До лазаревского дома мы добрались очень быстро, и там нас встретил Ефремов, который сразу потащил меня на место преступление, тихо проворчав:
— Надеюсь, Елисеев, родственные чувства не заставят тебя соврать, если обнаружишь что-то подозрительное?
— Вы подозреваете кого-то из Лазаревых? — уточнил я.
— Я подозреваю, что смерть Лазаревой — не несчастный случай. Но доказательств у нас нет, нас слишком поздно позвали. Специально или нет — вот в чем вопрос. Нам сюда.
Умерла Лазарева не в своей спальне. Если, конечно, со времени моего визита не решила ее сменить. Но судя по оформлению комнаты — не решила, а зашла в спальню сына. Следов аур там было много — видно подчиненные Ефремова изрядно тут потоптались, а вот следов заклинаний почти не было. Я запустил один из типов сканирования, самое медленное, но и самое точное.
— А ведь вы правильно подозреваете, Дмитрий Максимович, — повернулся я к Ефремову. — Только направление неправильное выбрали. В комнате есть следы сработавшего телепорта и следы парализующего заклинания.

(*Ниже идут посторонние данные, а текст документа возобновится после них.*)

(* ===== verification/Serial.v ===== *)
(** kernel/lib/serial.c: the COM1 UART driver.

    [uart] replays a trace the way a 16550 takes it in: with the divisor latch
    open the first two registers set the divisor, with it closed a write to the
    first one transmits a byte.  [sent] is what went out on the line. *)

From stdpp Require Import base list gmap sets.
From Stdlib Require Import ZArith Lia String Ascii.
From S2P Require Import Prelude.
From S2P Require Import Io.

Definition COM1 : Z := 0x3F8.

Implicit Types (t : io) (s : cstring) (ch : Z).

(** * The driver *)

Section code.
Context `{!Machine}.

Definition serial_init t : io :=
  let t := outb t (COM1 + 1) 0x00 in
  let t := outb t (COM1 + 3) 0x80 in
  let t := outb t (COM1 + 0) 0x01 in
  let t := outb t (COM1 + 1) 0x00 in
  let t := outb t (COM1 + 3) 0x03 in
  let t := outb t (COM1 + 2) 0xC7 in
  outb t (COM1 + 4) 0x0B.

Definition serial_putc t ch : outcome io :=
  t ← loop (λ t,
        let '(t, lsr) := inb t (COM1 + 5) in
        if Z.land lsr 0x20 =? 0 then Ok (inl t) else Ok (inr t)) t;
  Ok (outb t COM1 ch).

Fixpoint serial_write t s : outcome io :=
  match s with
  | [] => Ok t
  | ch :: s =>
      t ← (if ch =? chr_nl then serial_putc t chr_cr else Ok t);
      t ← serial_putc t ch;
      serial_write t s
  end.
End code.

(** * The UART *)

Record uart := {
  dlab : bool;
  divisor : Z;
  line : Z;       (* LCR without DLAB: 3 is 8N1 *)
  ier : Z;
  sent : list Z;
}.

Definition uart_reset : uart := {| dlab := false; divisor := 0; line := 0; ier := 0; sent := [] |}.

Definition uart_step (u : uart) (e : event) : uart :=
  match e with
  | Out port v =>
      if port =? COM1 then
        if dlab u then {| dlab := true; divisor := divisor u / 256 * 256 + v; line := line u;
                          ier := ier u; sent := sent u |}
        else {| dlab := false; divisor := divisor u; line := line u; ier := ier u; sent := sent u ++ [v] |}
      else if port =? COM1 + 1 then
        if dlab u then {| dlab := true; divisor := divisor u mod 256 + 256 * v; line := line u;
                          ier := ier u; sent := sent u |}
        else {| dlab := false; divisor := divisor u; line := line u; ier := v; sent := sent u |}
      else if port =? COM1 + 3 then
        {| dlab := Z.testbit v 7; divisor := divisor u; line := v mod 128; ier := ier u; sent := sent u |}
      else u
  | _ => u
  end.

Definition uart_of t : uart := foldl uart_step uart_reset t.

Lemma uart_of_app t1 t2 : uart_of (t1 ++ t2) = foldl uart_step (uart_of t1) t2.
Proof. apply foldl_app. Qed.

(** Events the UART does not listen to. *)
Definition uart_silent (e : event) : Prop :=
  match e with Out port _ => port < COM1 ∨ COM1 + 3 < port | _ => True end.

Lemma uart_silent_step u e : uart_silent e → uart_step u e = u.
Proof.
  destruct e as [| port v | | | | | | | | |]; try done. cbn [uart_silent uart_step]. intros Hp.
  by rewrite !(proj2 (Z.eqb_neq _ _)) by lia.
Qed.

Lemma uart_silent_steps u tail : Forall uart_silent tail → foldl uart_step u tail = u.
Proof.
  intros HF. revert u. induction HF as [|e tail He _ IH]; intros u; [done|].
  cbn [foldl]. by rewrite uart_silent_step.
Qed.

(** The registers [serial_init] writes. *)
Lemma uart_step_dll d l i bs v :
  uart_step {| dlab := true; divisor := d; line := l; ier := i; sent := bs |} (Out (COM1 + 0) v) =
  {| dlab := true; divisor := d / 256 * 256 + v; line := l; ier := i; sent := bs |}.
Proof. done. Qed.
Lemma uart_step_dlm (b : bool) d l i bs v :
  uart_step {| dlab := b; divisor := d; line := l; ier := i; sent := bs |} (Out (COM1 + 1) v) =
  {| dlab := b; divisor := if b then d mod 256 + 256 * v else d; line := l;
     ier := if b then i else v; sent := bs |}.
Proof. by destruct b. Qed.
Lemma uart_step_lcr (b : bool) d l i bs v :
  uart_step {| dlab := b; divisor := d; line := l; ier := i; sent := bs |} (Out (COM1 + 3) v) =
  {| dlab := Z.testbit v 7; divisor := d; line := v mod 128; ier := i; sent := bs |}.
Proof. done. Qed.
Lemma uart_step_other u off v : off = 2 ∨ off = 4 → uart_step u (Out (COM1 + off) v) = u.
Proof. by intros [->| ->]. Qed.

Lemma serial_init_uart `{!Machine} t :
  uart_of (serial_init t) = {| dlab := false; divisor := 1; line := 3;
    ier := if dlab (uart_of t) then ier (uart_of t) else 0; sent := sent (uart_of t) |}.
Proof.
  unfold serial_init, outb. rewrite !uart_of_app.
  destruct (uart_of t) as [b d l i bs]. cbn [foldl sent]. rewrite uart_step_dlm, uart_step_lcr.
  change (Z.testbit (u8 0x80) 7) with true. rewrite uart_step_dll, uart_step_dlm, uart_step_lcr.
  rewrite !uart_step_other by auto. cbn [dlab ier]. f_equal.
  change (u8 1) with 1. change (256 * u8 0) with 0. rewrite Z.add_0_r, Z.add_comm. apply Z_mod_plus_full.
Qed.

(** * What it relies on *)

(** The transmitter empties: however often the line status register has been
    read, after some number of further reads, fewer than [2 ^ 64], its THRE bit
    is up. *)
Fixpoint polled `{!Machine} t (n : nat) : io :=
  match n with
  | O => t
  | S n => polled (inb t (COM1 + 5)).1 n
  end.

Class Uart `{!Machine} : Prop := {
  uart_ready t : ∃ n : nat, Z.of_nat n < 2 ^ 64 ∧
    Z.land (inb (polled t n) (COM1 + 5)).2 0x20 ≠ 0;
}.

(** * Lemmas *)

(** The byte stream a terminal expects: CR before every LF. *)
Fixpoint crlf s : list Z :=
  match s with
  | [] => []
  | ch :: s => (if ch =? chr_nl then [chr_cr] else []) ++ ch :: crlf s
  end.

Lemma crlf_app s1 s2 : crlf (s1 ++ s2) = crlf s1 ++ crlf s2.
Proof. induction s1 as [|ch s1 IH]; [done|]. cbn. by rewrite IH, <- app_assoc. Qed.

(** [t'] is [t] and then traffic that sends exactly [bs] on an open line. *)
Definition sends t (bs : list Z) t' : Prop :=
  uart_of t' = {| dlab := false; divisor := divisor (uart_of t); line := line (uart_of t);
                  ier := ier (uart_of t); sent := sent (uart_of t) ++ bs |} ∧
  ∃ tail, t' = t ++ tail ∧
    Forall (λ e, match e with In p _ => p = COM1 + 5 | Out p _ => p = COM1 | _ => False end) tail.

Lemma sends_nil t : dlab (uart_of t) = false → sends t [] t.
Proof.
  intros Hd. split; [|exists []; by rewrite app_nil_r].
  rewrite app_nil_r. destruct (uart_of t). cbn in *. by subst.
Qed.

Lemma sends_app t1 t2 t3 bs1 bs2 : sends t1 bs1 t2 → sends t2 bs2 t3 → sends t1 (bs1 ++ bs2) t3.
Proof.
  intros [H1 (l1 & -> & HF1)] [H2 (l2 & -> & HF2)]. split.
  - rewrite H2, H1. cbn. by rewrite app_assoc.
  - exists (l1 ++ l2). rewrite app_assoc. split; [done|]. by apply Forall_app.
Qed.

Lemma sends_dlab t bs t' : sends t bs t' → dlab (uart_of t') = false.
Proof. intros [-> _]. done. Qed.

Section proofs.
Context `{!Machine, !Uart}.

Lemma polled_S t n : polled t (S n) = (inb (polled t n) (COM1 + 5)).1.
Proof. revert t. induction n as [|n IH]; intros t; [done|]. apply (IH (inb t (COM1 + 5)).1). Qed.

Lemma polled_uart t n :
  uart_of (polled t n) = uart_of t ∧
  ∃ tail, polled t n = t ++ tail ∧ Forall (λ e, ∃ v, e = In (COM1 + 5) v) tail.
Proof.
  induction n as [|n [IH (tail & Heq & HF)]]; [by split; [|exists []; rewrite app_nil_r]|].
  rewrite polled_S. cbn [inb fst]. split; [by rewrite uart_of_app|].
  eexists. rewrite Heq at 1. rewrite <- app_assoc. split; [done|].
  apply Forall_app. split; [done|]. apply Forall_singleton. by eexists.
Qed.

Lemma serial_putc_returns t ch :
  dlab (uart_of t) = false → returns (serial_putc t ch) (sends t [u8 ch]).
Proof.
  intros Hd. unfold serial_putc. destruct (uart_ready t) as (n & Hn & Hset).
  set (I := λ (k : Z) t', ∃ i : nat, (i ≤ n)%nat ∧ t' = polled t i ∧ k = Z.of_nat (n - i)).
  apply returns_bind, (returns_mono _ (λ t', ∃ i : nat, t' = polled t (S i))).
  { apply (loop_rule_var I) with (k := Z.of_nat n).
    - exists O. split; [lia|split; [done|lia]].
    - lia.
    - intros k t' (i & Hi & -> & ->). cbv beta. destruct (inb (polled t i) (COM1 + 5)) as [t1 v] eqn:Hin.
      destruct (Z.eqb_spec (Z.land v 0x20) 0) as [Hz|_]; cbn [returns].
      + assert (i ≠ n). { intros ->. by rewrite Hin in Hset. }
        exists (Z.of_nat (n - S i)). split; [|lia]. exists (S i). rewrite polled_S, Hin. split; [lia|done].
      + exists i. by rewrite polled_S, Hin. }
  intros t' (i & ->). cbn [returns]. destruct (polled_uart t (S i)) as [Hu (tail & Heq & HF)]. unfold outb. split.
  - rewrite uart_of_app, Hu. cbn. by rewrite Hd.
  - exists (tail ++ [Out COM1 (u8 ch)]). rewrite Heq, app_assoc. split; [done|].
    apply Forall_app. split; [|by apply Forall_singleton].
    eapply Forall_impl; [exact HF|]. by intros e [v ->].
Qed.

Lemma serial_write_returns t s :
  dlab (uart_of t) = false → Forall (λ b, 0 ≤ b < 256) s →
  returns (serial_write t s) (sends t (crlf s)).
Proof.
  revert t. induction s as [|ch s IH]; intros t Hd Hs; [by apply sends_nil|].
  apply Forall_cons in Hs as [Hch Hs]. cbn [serial_write crlf].
  apply returns_bind. apply (returns_mono _ (sends t (if ch =? chr_nl then [chr_cr] else []))).
  { destruct (ch =? chr_nl); [by apply serial_putc_returns|by apply sends_nil]. }
  intros t1 H1. ret_step serial_putc_returns; [by eapply sends_dlab|]. intros t2 H2.
  rewrite u8_id in H2 by done. eapply returns_mono; [apply IH; [by eapply sends_dlab|done]|].
  intros t3 H3. eapply sends_app; [exact H1|]. exact (sends_app _ _ _ _ _ H2 H3).
Qed.
End proofs.

(** * A UART that is always ready *)

Module serial_demo.
#[export] Instance machine0 : Machine := {
  port_in := λ _ _, 0xFF; msr_in := λ _ _, (0xFEE00900, 0); cr2_in := λ _, 0 }.

Lemma uart0 : Uart.
Proof. split. intros t. exists O. done. Qed.
End serial_demo.
#[local] Existing Instances serial_demo.machine0 serial_demo.uart0.

(** * What the driver promises *)

(** C38. Serial output.  Whatever happened before, [serial_init] leaves the UART at
    divisor 1 (115200 baud), 8 data bits, no parity, interrupts off (unless the
    latch was left open), having transmitted nothing; from then on [serial_write] of any string returns, and the
    bytes on the line are exactly the string's with a CR before every LF. *)
Theorem serial_write_correct `{!Machine, !Uart} t0 s :
  Forall (λ b, 0 ≤ b < 256) s →
  let u := uart_of (serial_init t0) in
  u = {| dlab := false; divisor := 1; line := 3;
         ier := if dlab (uart_of t0) then ier (uart_of t0) else 0; sent := sent (uart_of t0) |} ∧
  ∃ t', serial_write (serial_init t0) s = Ok t' ∧
    sent (uart_of t') = sent (uart_of t0) ++ crlf s ∧ divisor (uart_of t') = 1 ∧ line (uart_of t') = 3.
Proof.
  intros Hs u. assert (u = {| dlab := false; divisor := 1; line := 3;
    ier := if dlab (uart_of t0) then ier (uart_of t0) else 0; sent := sent (uart_of t0) |}) as Hu by apply serial_init_uart.
  split; [done|]. destruct (returns_inv _ _ (serial_write_returns (serial_init t0) s ltac:(by fold u; rewrite Hu) Hs))
    as (t' & Hrun & H' & _).
  exists t'. split; [done|]. rewrite H'. cbn. fold u. by rewrite Hu.
Qed.

Lemma serial_write_correct_witness :
  ∃ t', serial_write (serial_init []) (c "ok") = Ok t' ∧ sent (uart_of t') = [111; 107].
Proof.
  assert (Forall (λ b, 0 ≤ b < 256) (c "ok")) as Hs by (repeat constructor; lia).
  destruct (serial_write_correct [] (c "ok") Hs) as (_ & t' & Hrun & Hsent & _).
  exists t'. split; [exact Hrun|exact Hsent].
Defined.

— Телепорта? — хмыкнул Ефремов. — Елисеев, ты ври да не завирайся. Какой телепорт может пробить Лазаревскую защиту, чтобы она при этом не вякнула?
— Тот, который наводится по маяку, — ответил я, выдвинул ящик стола и достал из него в точности такое сердечко, которое висело на сысоевском медвежонке. — Только планировали перемещаться совсем не сюда, Дмитрий Максимович.